Skin Compaction

I got a shave that stayed smooth for more than twelve hours yesterday. I didn't succeed in softening the hair fully, giving pumpkin juice a third try with Stirling. Yet I got to the root, BBS all the way -- flawless, except for an odd abrasion in the soft triangle of the underjaw. How? I doubled down on the oil cleanse, following witch hazel solution (low alcohol) with a second cleanse with my homemade oil.

I believe that witch hazel acted primarily on the deeper, living epidermis, with its cell-shrinking astringent activity. Whereas shaving oil stripped the extra oil from between the non-living corneocytes, shrinking the stratum corneum.

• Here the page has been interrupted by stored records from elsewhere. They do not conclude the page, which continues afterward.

(** The code's splitting yields three fields exactly on the texts made of
    three delimiter-free parts. *)
Lemma time_parts_three (text p0 p1 p2 : pystr) :
  time_parts text = [p0; p1; p2] <-> three_parts text p0 p1 p2.
Proof.
  unfold time_parts. split.
  - intros E.
    apply split_on_cons in E. destruct E as [H0 [[E _]|[r1 [E1 E]]]]; [discriminate|].
    apply split_on_cons in E. destruct E as [H1 [[E _]|[r2 [E2 E]]]]; [discriminate|].
    apply split_on_cons in E. destruct E as [H2 [[_ E3]|[r3 [_ E]]]];
      [|exfalso; eapply split_on_not_nil; eassumption].
    subst r2 r1. unfold replace_char in E1.
    apply map_eq_app in E1. destruct E1 as [t0 [u [-> [E0 Eu]]]].
    destruct u as [|d1 u]; [discriminate|]. simpl in Eu. injection Eu as Ed1 Eu.
    apply map_eq_app in Eu. destruct Eu as [t1 [w [-> [E1 Ew]]]].
    destruct w as [|d2 t2]; [discriminate|]. simpl in Ew. injection Ew as Ed2 E2.
    destruct (replace_colon_free t0 p0 E0 H0) as [N0 ->].
    destruct (replace_colon_free t1 p1 E1 H1) as [N1 ->].
    destruct (replace_colon_free t2 p2 E2 H2) as [N2 ->].
    exists d1, d2. repeat split; auto using replace_delim_inv.
  - intros [d1 [d2 [D1 [D2 [N0 [N1 [N2 ->]]]]]]].
    unfold replace_char. rewrite map_app. simpl. rewrite map_app. simpl.
    fold (replace_char "-" ":" p0) (replace_char "-" ":" p1) (replace_char "-" ":" p2).
    rewrite !replace_no_delim, !replace_delim by assumption.
    apply no_delim_spec in N0, N1, N2.
    rewrite split_on_app by tauto. rewrite split_on_app by tauto.
    rewrite split_on_no_sep by tauto. reflexivity.
Qed.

Pumpkin juice may have acted on my tissues as well, limited by the preceding oil, but let back in by a third preshave treatment, a wasted lather. I made absolutely certain osmotic pressure due to glycerin was equalized before applying the juice, this time, thinking that might have been a deactivating factor in hair softening.

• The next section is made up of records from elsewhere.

(** * Short-Video-Analysis-App: the orchestration core, embedded and verified

    A shallow embedding of
      - [notebooks/tools.py]        ([clean_think_blocks], [extract_assistant_response]),
      - [agents/memory.py]          (class [MemoryManager]),
      - [agents/langgraph_agents.py] (the nodes, [orchestrator_route], [build_graph]),
      - [agents/transcript_agent.py] ([VoiceToText.transcribe]),
      - [app.py]                    ([start_new_session], [get_current_messages]),
    together with the parts of the Python runtime those functions lean on
    ([str.strip], [re.sub] / [re.search] for the three patterns used,
    [json.loads], list slicing).

    Python [str] values are sequences of Unicode code points; they are
    modelled as [list N].  The inference engines, the renderer and the random
    source are collaborators: they are arguments of the embedding and every
    theorem quantifies over them. *)

From Stdlib Require Import ZArith NArith String Ascii List Lia.
From stdpp Require Import base option list gmap pretty.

Nope. But it wasn't terrible, either. If I hadn't cut myself, I would have believed the hair was soft enough. And the way some stubble seemed to re-emerge on third pass, but only on the side I start shaving, I think maybe the hair was softening, only slower than usual. My pumpkin juice actives seem to want to stick with the glycerin in solution (and skin).

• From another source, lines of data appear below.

(** * PD client / etcdutil: a shallow embedding and its properties

    The development follows these source files of the repository:
    - [pkg/utils/etcdutil/etcdutil.go]   (constants, [LoopWatcher]),
    - [client/tso_client.go]             ([tsoBaseClient], TSO requests),
    - [client/pd_service_discovery.go]   ([pdServiceDiscovery]),
    - [tests/integrations/mcs/tso/proxy_test.go] (the check of a stream).

    Go values are modelled as follows: [int64]/[time.Duration] as [Z]
    (durations in nanoseconds), [uint32]/[uint64] as [Z] with the
    conversion written out, [string] and [[]byte] as [string], [sync.Map]
    as [gmap], an [error] as a value of an inductive type and [nil] as
    [None].  Calls that leave the process (gRPC, etcd, callbacks, the
    clock) are explicit: their results are inputs of the model and what
    the code does to the outside is recorded in a log.  A [panic] is a
    result of its own. *)

From Stdlib Require Import ZArith List Bool Lia.
From Stdlib Require Import Strings.String Strings.Ascii.
From Stdlib Require Import Structures.OrdersEx Sorting.Sorted.
From stdpp Require Import base option list strings gmap.

Open Scope string_scope.
Open Scope list_scope.
Open Scope Z_scope.

(** ** Errors *)

Inductive error : Type :=
  | errTSOLength
  | errUnmatchedClusterID
  | errFailInitClusterID
  | ErrClientUpdateMember (reason : string)
  | ErrClientGetLeader (reason : string)
  | ErrClientGetMember (urls : list string)
  | ErrEtcdWatcherCancel (reason : string)
  | ErrCompacted
  | ErrFutureRev
  | ErrGRPC (reason : string)
  | Errorf (msg : string)
  | ErrNoDispatcher (dcLocation : string)
  | WithStack (e : error).

(** What a Go function with a possible [panic] yields. *)
Inductive result (A : Type) : Type :=
  | Returned (a : A)
  | Panicked (msg : string).
Arguments Returned {A} a.
Arguments Panicked {A} msg.

(** What a loop run with a bound on its iterations yields. *)
Inductive run (A : Type) : Type :=
  | Finished (a : A)
  | OutOfFuel.
Arguments Finished {A} a.
Arguments OutOfFuel {A}.

(** ** time.Duration *)

Module time.
Definition Duration := Z.
Definition Nanosecond : Duration := 1.
Definition Microsecond : Duration := 1000 * Nanosecond.
Definition Millisecond : Duration := 1000 * Microsecond.
Definition Second : Duration := 1000 * Millisecond.
Definition Minute : Duration := 60 * Second.
End time.

(** ** etcd as seen through clientv3 *)

Module clientv3.

(** [mvccpb.KeyValue] *)
Record KeyValue : Type := mkKV {
  Key : string;
  Value : string;
  ModRevision : Z
}.

(** Keys are byte strings compared bytewise. *)
Definition key_ltb (a b : string) : bool :=
  match String_as_OT.compare a b with Lt => true | _ => false end.
Definition key_leb (a b : string) : bool := negb (key_ltb b a).

(** The store at one revision: the key-value pairs in ascending key
    order, and whether requests currently fail. *)
Record Store : Type := mkStore {
  kvs : list KeyValue;
  Revision : Z;
  fault : option error
}.

Definition sorted_kvs (l : list KeyValue) : Prop :=
  StronglySorted (fun a b => key_ltb (Key a) (Key b) = true) l.

(** [clientv3.Op] for a range request: [op_end] empty means the single
    key [op_key]; [op_end] equal to the zero byte means no upper bound. *)
Record Op : Type := mkOp {
  op_key : string;
  op_end : string;
  op_limit : Z;
  op_rev : Z
}.

Definition zeroByte : string := String (ascii_of_N 0) "".

(** [getPrefix]: the smallest key greater than all keys prefixed by
    [key]; the zero byte when there is none. *)
Fixpoint nextPrefix (key : string) : option string :=
  match key with
  | "" => None
  | String c rest =>
      match nextPrefix rest with
      | Some r => Some (String c r)
      | None =>
          if (N_of_ascii c <? 255)%N
          then Some (String (ascii_of_N (N_of_ascii c + 1)) "")
          else None
      end
  end.

Definition getPrefix (key : string) : string :=
  match nextPrefix key with Some e => e | None => zeroByte end.

Inductive SortTarget := SortByKey | SortByVersion | SortByValue.
Inductive SortOrder := SortNone | SortAscend | SortDescend.

Inductive OpOption : Type :=
  | WithPrefix
  | WithRange (endKey : string)
  | WithFromKey
  | WithLimit (n : Z)
  | WithRev (rev : Z)
  | WithSort (target : SortTarget) (order : SortOrder).

(** An option is a function on the [Op] under construction; the key is
    already set when it runs, so [WithPrefix] takes its end from the key
    of this very request. Sorting by key, ascending, is the order the
    store returns anyway; other sort options are not followed here. *)
Definition applyOpt (op : Op) (o : OpOption) : Op :=
  match o with
  | WithPrefix =>
      if String.eqb (op_key op) ""
      then mkOp zeroByte zeroByte (op_limit op) (op_rev op)
      else mkOp (op_key op) (getPrefix (op_key op)) (op_limit op) (op_rev op)
  | WithRange e => mkOp (op_key op) e (op_limit op) (op_rev op)
  | WithFromKey =>
      if String.eqb (op_key op) ""
      then mkOp zeroByte zeroByte (op_limit op) (op_rev op)
      else mkOp (op_key op) zeroByte (op_limit op) (op_rev op)
  | WithLimit n => mkOp (op_key op) (op_end op) n (op_rev op)
  | WithRev r => mkOp (op_key op) (op_end op) (op_limit op) r
  | WithSort _ _ => op
  end.

Definition OpGet (key : string) (opts : list OpOption) : Op :=
  fold_left applyOpt opts (mkOp key "" 0 0).

Definition in_range (op : Op) (k : string) : bool :=
  if String.eqb (op_end op) "" then String.eqb k (op_key op)
  else key_leb (op_key op) k
       && (String.eqb (op_end op) zeroByte || key_ltb k (op_end op)).

(** The pairs of the store in the range of a request, and the number of
    pairs of the store after a key. *)
Definition rangeOf (s : Store) (op : Op) : list KeyValue :=
  List.filter (fun kv => in_range op (Key kv)) (kvs s).
Definition pairsAfter (s : Store) (k : string) : nat :=
  length (List.filter (fun kv => key_ltb k (Key kv)) (kvs s)).

(** [clientv3.GetResponse] *)
Record GetResponse : Type := mkGetResponse {
  HeaderRevision : Z;
  Kvs : list KeyValue;
  More : bool
}.

(** A range request, read at the revision the store is at: the pairs of
    the range in key order, cut at the limit when the limit is positive;
    [More] tells that pairs were cut. *)
Definition Get (s : Store) (op : Op) : GetResponse + error :=
  match fault s with
  | Some e => inr e
  | None =>
      let hits := rangeOf s op in
      if (0 <? op_limit op) && (op_limit op <? Z.of_nat (length hits))
      then inl (mkGetResponse (Revision s)
                  (firstn (Z.to_nat (op_limit op)) hits) true)
      else inl (mkGetResponse (Revision s) hits false)
  end.

Inductive EventType := EventTypePut | EventTypeDelete.

Record Event : Type := mkEvent {
  Type_ : EventType;
  Kv : KeyValue
}.

(** [clientv3.WatchResponse] *)
Record WatchResponse : Type := mkWatchResponse {
  WHeaderRevision : Z;
  Events : list Event;
  CompactRevision : Z;
  Canceled : bool;
  cancelReason : string;
  closeErr : option error
}.

(** [WatchResponse.Err] *)
Definition Err (wr : WatchResponse) : option error :=
  match closeErr wr with
  | Some e => Some e
  | None =>
      if negb (CompactRevision wr =? 0) then Some ErrCompacted
      else if Canceled wr then
        if negb (String.eqb (cancelReason wr) "")
        then Some (ErrGRPC (cancelReason wr))
        else Some ErrFutureRev
      else None
  end.

End clientv3.

(** Go's [int64] arithmetic wraps around. *)
Definition int64 (z : Z) : Z := (z + 2 ^ 63) mod 2 ^ 64 - 2 ^ 63.
(** Conversion to [uint32] keeps the low 32 bits. *)
Definition uint32 (z : Z) : Z := z mod 2 ^ 32.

Good amount of burn from Florida Water, but I think a normal degree for this severe closeness. Bottom line, I think witch hazel may have a place in the perfect shave, and Noxzema's days are numbered. It felt like operator error this time, and we're still waiting for the "good stuff" from Amazon.

Error in post leads to Hypochondria


I accidentally typed "nitrosamine" instead of "chloramine" in reference to smelly chlorine pool residues. Google revealed that the common tertiary amine in certain shaving creams AND my orange glycerin cleansing bar, triethanolamine, reacts with dichloramine to produce a suspected cancer-causing chemical of the type I had originally keyed.
https://books.google.com/books?id=g2W5CgAAQBAJ&pg=PA126&lpg=PA126&dq=triethanolamine+chloramine+nitrosamine&source=bl&ots=jOsIfP5nWT&sig=OnWT9RQFsanh-p3-2YbsmXNB79c&hl=en&sa=X&ved=0ahUKEwjQpbz71KbNAhVLSSYKHWO1BkgQ6AEIGzAA#v=onepage&q=triethanolamine%20chloramine%20nitrosamine&f=false

I can't figure out if what I was doing was safe, based on what was written about wastewater treatment. I am hopeful, but I think my unused shaving soap is going to take that place in the gym bag from now on.